___ Exercise data ___

Lemma value_Marshal j : json_wf j = true -> forall n, (depth j <= n)%nat -> reads_back (value n) j.
Proof.
  induction j as [|[]|z|s|l IH|l IH] using json_ind'; intros Hwf [|n] Hn rest Hr; simpl in Hn; try lia;
    try reflexivity; [by apply value_int|by apply value_str| |].
  - destruct l as [|x l]; [reflexivity|]. cbn [Marshal]. rewrite app_cons.
    destruct (print_elements_starts x l rest) as (c & r & Hs & Hc).
    transitivity (match skip_ws (print_elements Marshal (x :: l) +:+ rest) with
      | String "]" r => Some (JArr [], r)
      | _ => match elements (value n) n (print_elements Marshal (x :: l) +:+ rest) with
             | Some (l, r) => Some (JArr l, r) | None => None end
      end); [reflexivity|].
    rewrite Hs at 1. rewrite not_close by done. rewrite elements_print; [done| |].
    + apply Forall_forall. intros y Hy. rewrite Forall_forall in IH. apply IH; [done| |].
      * by apply (proj1 (forallb_forall _ _) Hwf), list_elem_of_In.
      * apply (depth_elem depth _ _ _ Hy). simpl in *. lia.
    + pose proof (depth_length depth (x :: l)) as Hd. simpl in *. lia.
  - destruct l as [|[k x] l]; [reflexivity|]. cbn [Marshal]. rewrite app_cons.
    cbn [json_wf] in Hwf. apply andb_prop in Hwf as [Hk Hwf].
    transitivity (match members (value n) n (print_members Marshal ((k, x) :: l) +:+ rest) with
             | Some (l, r) => Some (JObj (build l), r) | None => None end).
    { assert (exists r, print_members Marshal ((k, x) :: l) +:+ rest = String quote r) as [r Hq]
        by (destruct l; eexists; reflexivity).
      rewrite Hq. reflexivity. }
    rewrite members_print; [by rewrite build_sorted| |].
    + apply Forall_forall. intros y Hy. rewrite Forall_forall in IH. apply IH; [done| |].
      * by eapply (proj1 (forallb_forall _ _) Hwf), list_elem_of_In.
      * apply (depth_elem (fun kv => depth kv.2) _ _ _ Hy). simpl in *. lia.
    + pose proof (depth_length (fun kv => depth kv.2) ((k, x) :: l)) as Hd. simpl in *. lia.
Qed.

Lemma length_app_s a b : String.length (a +:+ b) = (String.length a + String.length b)%nat.
Proof. induction a as [|c a IH]; [done|]. rewrite app_cons. simpl. by rewrite IH. Qed.

Lemma length_print_elements x y l : String.length (print_elements Marshal (x :: y :: l)) =
  S (String.length (Marshal x) + String.length (print_elements Marshal (y :: l))).
Proof.
  change (print_elements Marshal (x :: y :: l)) with (Marshal x +:+ String "," (print_elements Marshal (y :: l))).
  rewrite length_app_s. cbn [String.length]. lia.
Qed.
Lemma length_print_members k x y l :
  (S (String.length (Marshal x) + String.length (print_members Marshal (y :: l)))
   <= String.length (print_members Marshal ((k, x) :: y :: l)))%nat.
Proof.
  change (print_members Marshal ((k, x) :: y :: l))
    with (print_member Marshal (k, x) +:+ String "," (print_members Marshal (y :: l))).
  unfold print_member. cbn [fst snd]. rewrite !length_app_s. cbn [String.length]. lia.
Qed.
(* ===== verification/Validation.v ===== *)
(** * pkg/services: validation of requests and mapping of errors

    validation.go (names, manifests, manifest bundles) and util.go (DAO errors to
    service errors, comparison of status sequence ids). The Kubernetes validation and
    unstructured helpers are the class [K8s], the snowflake library the class
    [Snowflake]. *)

From S2P Require Import Prelude GoLib Types Errors Json Bundle.
Import Fmt errors.

Open Scope Z_scope.

(** ** k8s.io/apimachinery *)

Inductive FieldError :=
| FieldInvalid (path value msg : string)
| FieldRequired (path msg : string)
| FieldForbidden (path msg : string).

Class K8s := {
  ValidateNamespaceName : string -> list string;
  IsDNS1123Subdomain : string -> list string;
  IsDNS1035Label : string -> list string;
  ValidateAnnotations : list (string * string) -> string -> list FieldError;
  ValidateFinalizers : list string -> string -> list FieldError;
  ValidateLabels : list (string * string) -> string -> list FieldError;
  (** field.ErrorList.ToAggregate().Error() of a non-empty list *)
  aggregate : list FieldError -> string;
  (** unstructured.Unstructured *)
  GetAPIVersion : JSONMap -> string;
  GetKind : JSONMap -> string;
  GetName : JSONMap -> string;
  GetNamespace : JSONMap -> string;
  GetGenerateName : JSONMap -> string;
  GetObjResourceVersion : JSONMap -> string;
  GetDeletionGracePeriodSeconds : JSONMap -> option Z;
  GetAnnotations : JSONMap -> list (string * string);
  GetFinalizers : JSONMap -> list string;
  GetLabels : JSONMap -> list (string * string);
}.

(** github.com/bwmarrin/snowflake: the parts of an id. *)
Class Snowflake := {
  ParseString : string -> result Z string;
  Node : Z -> Z;
  Time_ : Z -> Z;
  Step : Z -> Z;
}.

Section Validation.
Context `{k8s : K8s}.

(** [if len(errs) == 0 { return nil }; return fmt.Errorf("%s", aggregate)] *)
Definition to_error (errs : list FieldError) : option string :=
  match errs with [] => None | _ => Some (Sprintf "%s" [GStr (aggregate errs)]) end.

Definition ValidateResourceName (resource : api.Resource) : option string :=
  to_error (FieldInvalid "resource.name" resource.(api.r_Name) <$> ValidateNamespaceName resource.(api.r_Name)).

Definition ValidateConsumer (consumer : api.Consumer) : option string :=
  to_error (FieldInvalid "consumer.name" consumer.(api.c_Name) <$> ValidateNamespaceName consumer.(api.c_Name)).

Definition validate_version (apiVersion version : string) : list FieldError :=
  if decide (version = "") then [FieldInvalid "apiVersion" apiVersion "version not set"]
  else FieldInvalid "apiVersion" apiVersion <$> IsDNS1035Label version.

Definition validate_group (apiVersion group : string) : list FieldError :=
  if decide (group = "") then [FieldInvalid "apiVersion" apiVersion "group not set"]
  else FieldInvalid "apiVersion" apiVersion <$> IsDNS1123Subdomain group.

Definition validatedAPIVersion (apiVersion : string) : list FieldError :=
  if decide (apiVersion = "") then [FieldRequired "apiVersion" "field not set"]
  else
    match Strings.Split apiVersion Strings.slash with
    | [version] => validate_version apiVersion version
    | [group; version] => validate_group apiVersion group ++ validate_version apiVersion version
    | _ => [FieldInvalid "apiVersion" apiVersion "bad format"]
    end.

Definition validateMetaData (obj : JSONMap) : list FieldError :=
  (if decide (GetGenerateName obj = "") then []
   else [FieldForbidden "metadata.generateName" "field cannot be set"]) ++
  (if decide (GetObjResourceVersion obj = "") then []
   else [FieldForbidden "metadata.resourceVersion" "field cannot be set"]) ++
  (match GetDeletionGracePeriodSeconds obj with
   | None => []
   | Some _ => [FieldForbidden "metadata.deletionGracePeriodSeconds" "field cannot be set"] end) ++
  ValidateAnnotations (GetAnnotations obj) "metadata.annotations" ++
  ValidateFinalizers (GetFinalizers obj) "metadata.finalizers" ++
  ValidateLabels (GetLabels obj) "metadata.labels".

Definition ValidateObject (obj : JSONMap) : option string :=
  to_error (
    validatedAPIVersion (GetAPIVersion obj) ++
    (if decide (GetKind obj = "") then [FieldRequired "kind" "field not set"] else []) ++
    (if decide (GetName obj = "") then [FieldRequired "metadata.name" "field not set"] else []) ++
    (if decide (GetNamespace obj = "") then []
     else FieldInvalid "metadata.namespace" (GetNamespace obj) <$> ValidateNamespaceName (GetNamespace obj)) ++
    validateMetaData obj).

Record manifestInfo := mkManifestInfo { mi_key : string; mi_name : string; mi_namespace : string; mi_gvk : string }.

(** The error result of the Go function is always nil. *)
Definition extractManifestInfo (manifest : JSONMap) : manifestInfo := {|
  mi_key := Sprintf "%s/%s/%s/%s" [GStr (GetAPIVersion manifest); GStr (GetKind manifest);
                                   GStr (GetNamespace manifest); GStr (GetName manifest)];
  mi_name := GetName manifest;
  mi_namespace := GetNamespace manifest;
  mi_gvk := Sprintf "%s.%s" [GStr (GetAPIVersion manifest); GStr (GetKind manifest)];
|}.

(** The loop over the manifests with the set of keys seen so far. *)
Fixpoint validate_manifests (seen : gset string) (l : list JSONMap) : option string :=
  match l with
  | [] => None
  | manifest :: l =>
      match ValidateObject manifest with
      | Some err => Some err
      | None =>
          let info := extractManifestInfo manifest in
          if decide (info.(mi_key) ∈ seen) then
            Some (Sprintf "duplicate manifest for resource %s/%s with resource type %s"
                    [GStr info.(mi_namespace); GStr info.(mi_name); GStr info.(mi_gvk)])
          else validate_manifests ({[info.(mi_key)]} ∪ seen) l
      end
  end.

Context `{ce : CloudEvents}.

Definition ValidateManifestBundle (manifestBundle : JSONMap) : option string :=
  match DecodeManifestBundle manifestBundle with
  | Err e => Some (errorf "failed to decode manifest bundle" e)
  | Ok None => Some "manifest bundle is empty"
  | Ok (Some w) => validate_manifests ∅ w.(mw_Manifests)
  end.

Lemma validate_manifests_None seen l :
  validate_manifests seen l = None <->
  Forall (fun m => ValidateObject m = None) l /\
  NoDup (mi_key ∘ extractManifestInfo <$> l) /\
  Forall (fun m => mi_key (extractManifestInfo m) ∉ seen) l.
Proof.
  revert seen. induction l as [|m l IH]; intros seen; simpl; [by repeat constructor|].
  rewrite !Forall_cons, NoDup_cons.
  destruct (ValidateObject m) as [e|] eqn:Hv; [split; [done|by intros ((? & _) & _)]|].
  case_decide as Hin; [split; [done|by intros (_ & _ & ? & _)]|]. rewrite IH.
  rewrite !Forall_forall, list_elem_of_fmap. clear IH. split.
  - intros (Hall & Hnd & Hfr). split_and!; try done.
    + intros (x & Hx & Hxl). specialize (Hfr x Hxl). simpl in Hx. set_solver.
    + intros x Hx. specialize (Hfr x Hx). set_solver.
  - intros ((_ & Hall) & (Hm & Hnd) & (_ & Hfr)). split_and!; try done.
    intros x Hx [He%elem_of_singleton|He]%elem_of_union; [|by eapply Hfr].
    apply Hm. exists x. split; [done|done].
Qed.

End Validation.

(** ** util.go *)

Definition piiFields : list string := ["username"; "first_name"; "last_name"; "email"; "address"].

(** [notFound] says whether the error is gorm's ErrRecordNotFound. *)
Definition handleGetError (resourceType field : string) (value : garg) (notFound : bool) (err : string) : ServiceError :=
  let value := if decide (field ∈ piiFields) then GStr "<redacted>" else value in
  if notFound then NotFound "%s with %s='%v' not found" [GStr resourceType; GStr field; value]
  else GeneralError "Unable to find %s with %s='%v': %s" [GStr resourceType; GStr field; value; GStr err].

Definition handleCreateError (resourceType err : string) : ServiceError :=
  if Strings.Contains err "violates unique constraint"
  then Conflict "This %s already exists" [GStr resourceType]
  else GeneralError "Unable to create %s: %s" [GStr resourceType; GStr err].

Definition handleUpdateError (resourceType err : string) : ServiceError :=
  if Strings.Contains err "violates unique constraint"
  then Conflict "Changes to %s conflict with existing records" [GStr resourceType]
  else GeneralError "Unable to update %s: %s" [GStr resourceType; GStr err].

Definition handleDeleteError (resourceType err : string) : ServiceError :=
  if Strings.Contains err "violates foreign key constraint"
  then Forbidden "Unable to delete %s: %s" [GStr resourceType; GStr err]
  else GeneralError "Unable to delete %s: %s" [GStr resourceType; GStr err].

Definition compareSequenceIDs `{Snowflake} (sequenceID1 sequenceID2 : string) : result bool ServiceError :=
  if decide (sequenceID1 <> "" /\ sequenceID2 = "") then Ok true
  else
    match ParseString sequenceID1 with
    | Err e => Err (GeneralError "Unable to parse sequence ID: %s" [GStr e])
    | Ok id1 =>
        match ParseString sequenceID2 with
        | Err e => Err (GeneralError "Unable to parse sequence ID: %s" [GStr e])
        | Ok id2 =>
            if decide (Node id1 <> Node id2) then Err (GeneralError "Sequence IDs are not from the same node" [])
            else if decide (Time_ id1 <> Time_ id2) then Ok (Time_ id2 <? Time_ id1)
            else Ok (Step id2 <? Step id1)
        end
    end.

(** ** Properties *)

(** ValidateManifestBundle accepts a payload exactly when it decodes to a
    non-nil bundle each of whose manifests is a valid object and no two of whose
    manifests have the same apiVersion/kind/namespace/name. *)
Theorem ValidateManifestBundle_accepts `{K8s} `{CloudEvents} payload :
  ValidateManifestBundle payload = None <->
  exists b, DecodeManifestBundle payload = Ok (Some b) /\
    Forall (fun m => ValidateObject m = None) b.(mw_Manifests) /\
    NoDup (mi_key ∘ extractManifestInfo <$> b.(mw_Manifests)).
Proof.
  unfold ValidateManifestBundle. destruct (DecodeManifestBundle payload) as [[b|]|e].
  - rewrite validate_manifests_None. split.
    + intros (? & ? & ?). by exists b.
    + intros (b' & [= <-] & ? & ?). split_and!; try done. apply Forall_forall. set_solver.
  - split; [done|by intros (b & ? & _)].
  - split; [done|by intros (b & ? & _)].
Qed.

(** The order compareSequenceIDs decides on ids that both parse. *)
Definition newer `{Snowflake} (a b : string) : Prop :=
  exists i j, ParseString a = Ok i /\ ParseString b = Ok j /\ Node i = Node j /\
              (Time_ j < Time_ i \/ Time_ i = Time_ j /\ Step j < Step i).

Lemma compareSequenceIDs_newer `{Snowflake} a b :
  b <> "" -> compareSequenceIDs a b = Ok true <-> newer a b.
Proof.
  intros Hb. unfold compareSequenceIDs, newer. rewrite decide_False by tauto.
  destruct (ParseString a) as [i|]; [|split; [done|by intros (? & ? & ? & _)]].
  destruct (ParseString b) as [j|]; [|split; [done|by intros (? & ? & _ & ? & _)]].
  split.
  - intros Hc. exists i, j. repeat case_decide; simplify_eq; split_and!; try done; lia.
  - intros (i' & j' & [= <-] & [= <-] & Hn & Ht). rewrite decide_False by tauto.
    case_decide; f_equal; apply Z.ltb_lt; lia.
Qed.

(** On non-empty ids "newer than" is a strict order: no id is newer than itself,
    no two ids are newer than each other, and the relation is transitive; and every
    non-empty id is newer than the empty one. *)
Theorem compareSequenceIDs_strict `{Snowflake} a b c :
  a <> "" -> b <> "" -> c <> "" ->
  compareSequenceIDs a a <> Ok true /\
  (compareSequenceIDs a b = Ok true -> compareSequenceIDs b a <> Ok true) /\
  (compareSequenceIDs a b = Ok true -> compareSequenceIDs b c = Ok true -> compareSequenceIDs a c = Ok true) /\
  compareSequenceIDs a "" = Ok true.
Proof.
  intros Ha Hb Hc. rewrite !compareSequenceIDs_newer by done. split_and!.
  - intros (i & j & ? & ? & ? & ?). assert (i = j) as -> by congruence. lia.
  - intros (i & j & ? & ? & ? & ?) (i' & j' & ? & ? & ? & ?).
    assert (i' = j) as -> by congruence. assert (j' = i) as -> by congruence. lia.
  - intros (i & j & ? & ? & ? & ?) (i' & j' & ? & ? & ? & ?).
    assert (i' = j) as -> by congruence. exists i, j'. split_and!; [done..|congruence|lia].
  - unfold compareSequenceIDs. by rewrite decide_True.
Qed.

(** Snowflake ids with the library's default layout: 10 node bits and 12 step bits. *)
Module DefaultSnowflake.
#[export] Instance snowflake : Snowflake := {
  ParseString s := match Strconv.ParseInt s with (z, None) => Ok z | _ => Err "invalid syntax" end;
  Node z := Z.shiftr (Z.land z (1023 * 4096)) 12;
  Time_ z := Z.shiftr z 22;
  Step z := Z.land z 4095;
}.

Lemma compareSequenceIDs_strict_witness :
  compareSequenceIDs "1834773430033911809" "1834773430033911808" = Ok true /\
  compareSequenceIDs "1834773430033911808" "1834773430033911809" <> Ok true.
Proof.
  split; [vm_compute; reflexivity|].
  apply (compareSequenceIDs_strict "1834773430033911809" "1834773430033911808" "1834773430033911809");
    [discriminate..|vm_compute; reflexivity].
Defined.
End DefaultSnowflake.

___

Task prompt:
Your answer must consist solely of the lines from the top of the entries above through the line containing "apply (depth_elem depth", copied exactly, both ends included.

Response to the exercise:
Lemma value_Marshal j : json_wf j = true -> forall n, (depth j <= n)%nat -> reads_back (value n) j.
Proof.
  induction j as [|[]|z|s|l IH|l IH] using json_ind'; intros Hwf [|n] Hn rest Hr; simpl in Hn; try lia;
    try reflexivity; [by apply value_int|by apply value_str| |].
  - destruct l as [|x l]; [reflexivity|]. cbn [Marshal]. rewrite app_cons.
    destruct (print_elements_starts x l rest) as (c & r & Hs & Hc).
    transitivity (match skip_ws (print_elements Marshal (x :: l) +:+ rest) with
      | String "]" r => Some (JArr [], r)
      | _ => match elements (value n) n (print_elements Marshal (x :: l) +:+ rest) with
             | Some (l, r) => Some (JArr l, r) | None => None end
      end); [reflexivity|].
    rewrite Hs at 1. rewrite not_close by done. rewrite elements_print; [done| |].
    + apply Forall_forall. intros y Hy. rewrite Forall_forall in IH. apply IH; [done| |].
      * by apply (proj1 (forallb_forall _ _) Hwf), list_elem_of_In.
      * apply (depth_elem depth _ _ _ Hy). simpl in *. lia.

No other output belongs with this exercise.